Was die Einsatzausbildung betrifft, so soll "Kämpfen können" stärker betont werden. Um Raum für mehr Einsatzmöglichkeiten und höheres Operationstempo zu schaffen, beantragte die Marine, weniger Schiffe (ausgenommen Minenabwehreinheiten) für die NATO-Verbände abzustellen. Mit der Absicht, die multidimensionale Seekriegsführung stärker zu beüben, werden Kooperationsmöglichkeiten mit anderen NATO-Partnern, insbesondere ein "Andocken" an Flugzeugträgergruppen, gesucht.
Helfende Hände
Auf die aktuelle Lage kommend betont der Inspekteur, dass die Marine auch in Zeiten von Covid-19 übt, fährt und fliegt und alle Verpflichtungen in Einsatz- und Einsatzausbildung erfüllt werden. DEUMARFOR als multinationaler Führungsstab (HRF (M)) ist eingerichtet, die Initial Operational Capability zertifiziert, Gebäude 15 ist übernommen. Innerhalb der "Operation Helfende Hände" sind im Laufe des Jahres 2021 ca. 2.000 Marineangehörige permanent in Bereitschaft und ca. 1.100 beim Einsatz im Inneren aktiv. Planerisch soll dieser Anteil nun um 1.040 aufwachsen.
Geography matters
Auf die Indo-Pazifikreise der Fregatte „Bayern“ eingehend, verwies der Inspekteur auf die Bedrohungsperzeption in der Region. So betrachte Japan mit Sorge die Entwicklung des Militäretats von China, der sich in den letzten 20 Jahren mehr als verzehnfacht hat. Perspektivisch würde aus den heute 355 chinesischen Marineeinheiten im Jahr 2030 dann 460! Hinzu kommen die Provokationen in den Territorialgewässern und in den Wirtschaftszonen anderer Anrainerstaaten. In der Einschätzung vieler der von der Fregatte „Bayern“ besuchten Länder laufen auf chinesischer Seite stetig Mittel und Absicht immer mehr aufeinander zu, womit eine Bedrohungslage entsteht. Anmerkung des Verfassers: der Anspruch Chinas auf Weltherrschaft zum Jahr 2050 wurde bereits formuliert.
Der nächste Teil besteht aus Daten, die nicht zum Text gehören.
(* ===== verification/Prelude.v ===== *)
(** * A verified model of the decentralized messenger

    The program (Go, module [decentralized-messenger]) is a messaging node: a
    client signs a message, the node appends it to an append-only log of the
    chat, every entry carrying the hash of the one before it, every hundred
    entries sealed by a Merkle root, and serves history, proofs and
    verification over HTTP.  This library models the Go code under
    [src/internal] and [src/cmd] as executable definitions over an explicit
    state and proves what they guarantee.

    ** Parts, and the files that model them

    - [internal/models]: [Models] has the message, entry and snapshot records,
      [NewMessage], [SigningPayload] (a [json.Marshal] of a string map),
      [formatUint] with its buffer, and [ComputeHash]; [Wire] has the JSON of
      these records, written and read, and [WireSize] its length.
    - [internal/crypto]: [Crypto] has [keys.go] and [encrypt.go] over two
      interfaces, [Ed25519] and [AESGCM].
    - [internal/merkle]: [Merkle] has [Root], [Proof] and [VerifyProof] with
      their loops.
    - [internal/storage]: [Storage] has the port (a class with laws) and the
      in-memory store; [Scylla] the ScyllaDB adapter over an interface with one
      operation per CQL statement, whose tables are [Tables].
    - [internal/cache]: [Cache] has the port, the no-op and the in-memory
      cache, with the heap of byte slices it shares with its callers; [Redis]
      the Redis adapter over an interface for the client library.
    - [internal/broker]: [Broker] has the port, the no-op and the in-memory
      broker with its buffered channels and its runs; [Rabbit] the RabbitMQ
      adapter over an interface for the AMQP library, [RabbitRuns] its runs,
      with the goroutine of each subscription.
    - [internal/chatlog]: [Chatlog] has the log over these ports, mutexes
      included; [LogFacts], [LogReads] and [LogContract] its theory;
      [Concurrency] cuts [Append] at its port calls and lets calls interleave,
      [Nodes] those of several nodes over one database; [Readings] cuts the
      reading calls in the same way, and [Interleaved] has what they answer
      while appends go on.
    - Stores that fail: [Faults] says what is left to rely on, and wraps any
      store into one whose calls fail by a plan; [FaultRuns], [FaultProofs],
      [FaultReads] and [FaultRequests] have appends, proofs, reading calls and
      whole requests over such a store.
    - [internal/service], [internal/ratelimit], [internal/api]: [Service],
      [RateLimit] and [Api]; [ApiContract] has the theorems about requests,
      [ApiJson] the bytes of the responses and what a client reads from them;
      [Requests] cuts a request at the calls its goroutine makes of what all
      goroutines share, and [RequestRuns] has concurrent requests; [Feed] and
      [Streams] follow an entry from [Append] to the channel of a stream.
    - [cmd/messenger]: [Main] has the selection of the adapters, the body
      limit, the life of the server and the demonstration; [Dispatch] the
      interface values that hold one of two adapters.

    What the program takes from the Go standard library is modelled where the
    program's guarantees rest on it: [Codec] (hexadecimal, decimal, base64),
    [JsonText] (UTF-8 validity and JSON strings), [JsonTree] and [JsonUtf8]
    ([encoding/json]'s scanner, the texts of strings and numbers, and that
    decoded strings are UTF-8), [GoTime] and [TimeText] (instants, RFC 3339
    written and read), [Sha256] (FIPS 180-4, executable, with the published
    test vectors).  The curve, the cipher, the rate limiter of
    [golang.org/x/time], the AMQP and Redis clients and the database cluster
    are classes; their laws are documented behaviour, and each has a small
    instance at which the theorems are run.

    ** How they interact

    [Main.main] picks a store, a cache and a broker and puts a [Server]
    together; [Main.serve] cuts bodies at the limit and calls [Api.Handler],
    which takes a request to a response over the [Server]: the limiter of
    [RateLimit], then a handler, which decodes the body by [Wire] and calls
    [Service], which calls [Chatlog].  A [Chatlog.Log] holds a storage, a cache
    and a broker, any types with an instance of the classes [Storage],
    [Cache], [Broker], and the table of per-chat mutexes.  The theorems about
    the log are proved against [StorageLaws], [CacheLaws] and [BrokerLaws];
    the in-memory adapters discharge them, Redis and RabbitMQ the laws of
    their ports over the laws of their clients, and [Dispatch] the choice
    between two.  [Scylla] does not satisfy [append_gap] of [StorageLaws] (it
    accepts gaps) and cuts times; so [ScyllaLog] and [ScyllaNode] run the log and
    the server over it side by side with the same code over a lawful store, by
    the rules of [Simulation], and carry the theorems over.  Where the store may
    fail, or other nodes write to it, the theorems are proved against the weaker
    [SharedLaws] (the entries), [SnapshotLaws] and [ReadLaws], which ScyllaDB and
    the in-memory store discharge, and [Flaky] for any store that does.

    ** Conventions

    A method with receiver state [S] is a [M S A]: a function from the state to
    an [outcome] ([Ok], [Err], a [Panic], or [Block] for a call that does not
    return) and a state, which survives errors.  [zoom] runs the method of a
    part.  Integers are [Z]; [uint64] and [int64] conversions are written
    [u64] and [i64].  Each reading of the clock and each read of randomness is
    an argument.  A Go string is a [string] of bytes, a byte slice a list of
    bytes, except in [Cache] and [Redis], where slices are references because
    sharing matters there.  A slice of entries that is written as JSON is a
    [Slice]: nil, written as [null], or [made] of a list; a store says by
    [EntriesSince] which it returns.  Whether a message's empty content is nil,
    which only its JSON tells, is an argument of the encoders.  Each method of an adapter holds a
    mutex from beginning to end, or is one statement to a server, and is one
    step; the goroutine of a RabbitMQ subscription takes one step a turn, since
    only the channel it fills is shared with the subscriber.  [Append] makes
    several port calls under the chat's mutex, which is part of the state:
    [Chatlog.Append] is the call as a whole, and [Concurrency.advance] its steps
    ([PWait] does not step while another call holds the mutex).  The reading calls take no
    mutex: [Readings.reading_of] is a reading call as a tree of port calls,
    [at_once] performs it at one moment ([reading_at_once]: as [Chatlog] does),
    [read_step] one port call of it.  A [Requests.visit_step] is one step of a
    request: the limiter, the routing, then the steps of [Append], of a reading
    call, or of a stream; [visit_alone_is_handler] relates visits to
    [Api.Handler].  Failures of the store are executable as well: a [Flaky]
    store has a plan, which says of each call to come whether it goes well, is
    lost on the way, or has its effect and loses the answer.

    Loops whose end is not structural have fuel: [root_loop] and [proof_loop]
    one turn per leaf ([root_total] and [proof_complete] show that they end),
    [formatUint_loop] one per byte of its buffer ([format_uint_roundtrip]).
    The JSON scanner has two turns per byte and one more, which [scan_fuel]
    shows to be as good as any larger number.
    [walk] is the loop of a client that pages through a chat; the theorem gives
    the fuel that suffices.

    ** What the theorems show

    - The chain ([LogContract]): reachable logs are hash chains with one
      snapshot per hundred entries; [Append] on every branch; the log refines
      "the acceptable messages of each chat, in order"; two verified logs with
      the same last hash are the same log unless SHA-256 collides on the bytes
      they hashed; [Verify] decides the chain and agrees with [VerifyEntry].
    - Concurrent appends ([Concurrency]): in every interleaving the chains
      hold, one call at a time is in a chat's critical section, every call
      returns after a bounded number of steps, and the logs end up with each
      acceptable message exactly once.
    - Readers beside appends ([Interleaved]): every reading call but [Sync] is
      linearizable; no reader is told of tampering, waits or takes more than
      three calls of the store; the bundle of [Sync] has parts of different
      moments, and can have the hash of an entry it lacks.
    - Concurrent requests ([Requests], [RequestRuns]): each is answered as its
      handler would at one moment of its life, or with an entry that is its own
      and in the log; nothing deadlocks, and every request is answered.
    - A store that fails ([FaultRuns], [FaultProofs], [FaultReads],
      [FaultRequests]): whatever calls of it fail, with or without effect, the
      chains hold, acknowledged messages are in them, no mutex stays held and
      every request is answered; a reader is told the store's error or what is
      right, never of a gap or a forgery; proofs that are given are right, but
      one snapshot that is not made ends them for the rest of the chat.
    - Events ([Feed], [Streams]): in every interleaving the events of a chat are
      published in the order of its log, each after its entry is stored; over the
      in-memory broker a stream's channel has those since it subscribed.
    - Several nodes over one database, which may fail ([Nodes]): the conditional
      insert keeps one chain per chat although no mutex is common, but a snapshot
      can get the root of too many entries.
    - Snapshots and proofs ([Merkle], [LogContract]): proofs are produced for
      exactly the covered sequences and verify; an accepted proof is for a
      covered entry, and equal roots mean equal windows, unless there is a
      collision; and where the construction is weaker than one might expect
      (the repeated last leaf, the shape [VerifyProof] does not check).
    - What is signed ([Models], [Crypto]): the payload and the entry hash
      determine the fields; identifiers that are not UTF-8 are the exception,
      and [ApiJson] shows that a message that came in as JSON has none.
    - Ports ([Storage], [Cache], [Redis], [Broker], [RabbitRuns], [Scylla]):
      contiguity, copying and sharing of keys, answers that were set, first-in
      first-out delivery without panics, goroutines that end, connections that
      are not leaked, round trips through the database and what a millisecond
      column loses.
    - One call that fails ([LogContract]): what a refused entry and an unsaved
      snapshot leave behind; the mutex is freed on every return.
    - The interface ([ApiContract], [RateLimit], [Service]): every request is
      answered and keeps the invariant, only [POST] writes, a message is bound
      to the chat of its path, pages add up to the log, streams carry their
      chat, caps apply to what is sent; clients have separate budgets, each of
      one limiter per session between evictions, and of one limiter altogether
      when buckets fill within the idle time.
    - The bytes on the wire ([ApiJson], [Wire], [WireSize]): what a client
      posts as JSON it reads back as the entry it became, pages are read back
      whole, stored messages are well typed whatever the bodies were, every
      allowed attachment fits the body limit; and a timestamp with no text
      empties the page it is on.
    - The node ([Main]): it answers every request whatever cache and broker
      are selected, stops when it is told to, and its demonstration succeeds.
    - The node on ScyllaDB ([ScyllaLog], [ScyllaNode]): for messages whose times
      the database keeps and pages that start within 63 bits, it sends the
      responses of the node in memory but for two differences, the time of a
      snapshot and the [null] for a page or bundle without entries, and leaves a
      database that holds its logs; what else is different for times finer than
      a millisecond and for sequences beyond 63 bits.

    Collisions are never assumed away: a theorem that needs their absence
    concludes "or these byte strings contain a collision", with the byte
    strings named ([collides]).  What is said of JSON texts and of payloads
    supposes UTF-8 texts and times that JSON can write; what is said of stores
    that fail or are shared, messages the store keeps; each theorem's comment
    says so.

    ** What is not modelled

    The sockets of [net/http] and the WebSocket handshake (its outcome is read
    from the surroundings, and so are the turns of a stream's loop; which events
    its channel has for them is the matter of [Streams] and [RabbitRuns]); the
    parsing of flags and URLs, and log lines; fairness of Go's scheduler.  Within
    one node all interleavings of requests are modelled, over a store that fails
    as well, across nodes those of [Append].  A failing store returns errors; one
    that answers wrongly is not modelled.  The ticks that evict idle
    buckets interleave with requests for the limiter ([RateLimit.decisions]), not
    with the port calls of [RequestRuns], whose theorems leave open whom the
    limiter turns away.  The TypeScript client under [src/web] is outside the
    model. *)
From Stdlib Require Export ZArith Lia ZifyNat Strings.Byte String.
From stdpp Require Export base tactics list strings gmap fin_maps.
Mit diesem Schlusspunkt unterstreicht die Marine die im zweiten Panel von einer Ministerialbeamtin, wenn auch als persönlicher Standpunkt vorgetragene Position, dass China für uns eben nicht nur ein wichtiger Handelspartner und strategischer Mitbewerber, sondern auch eine wachsende Hegemonialmacht ist, die mit Macht und Geld nach Europa drängt und die internationale Ordnung unter Druck setzt. Eine Bewertung der Rolle Chinas, die doch deutlich von der öffentlichen Wahrnehmung in Deutschland abweicht.
Jahresbericht
Es gehört zur Tradition der Maritime Convention, dass der Jahresbericht des Marinekommandos "Fakten und Zahlen zur maritimen Abhängigkeit der Bundesrepublik Deutschland" veröffentlicht wird. Der jährliche Bericht erscheint zum 34. Mal. Auf den 184 Seiten befinden sich Informationen zur maritimen Sicherheit, zum Welthandel, zur Welthandelsflotte und zur deutschen maritimen Wirtschaft. Zahlen, Daten und Fakten verdeutlichen in Schrift und Bild, warum die See für unser aller Leben von entscheidender Bedeutung ist. Der Bericht stellt Zusammenhänge dar, „um deutlich machen, warum unser Land nicht umhinkommt, seine maritimen Interessen zu schützen", so der Inspekteur der Marine.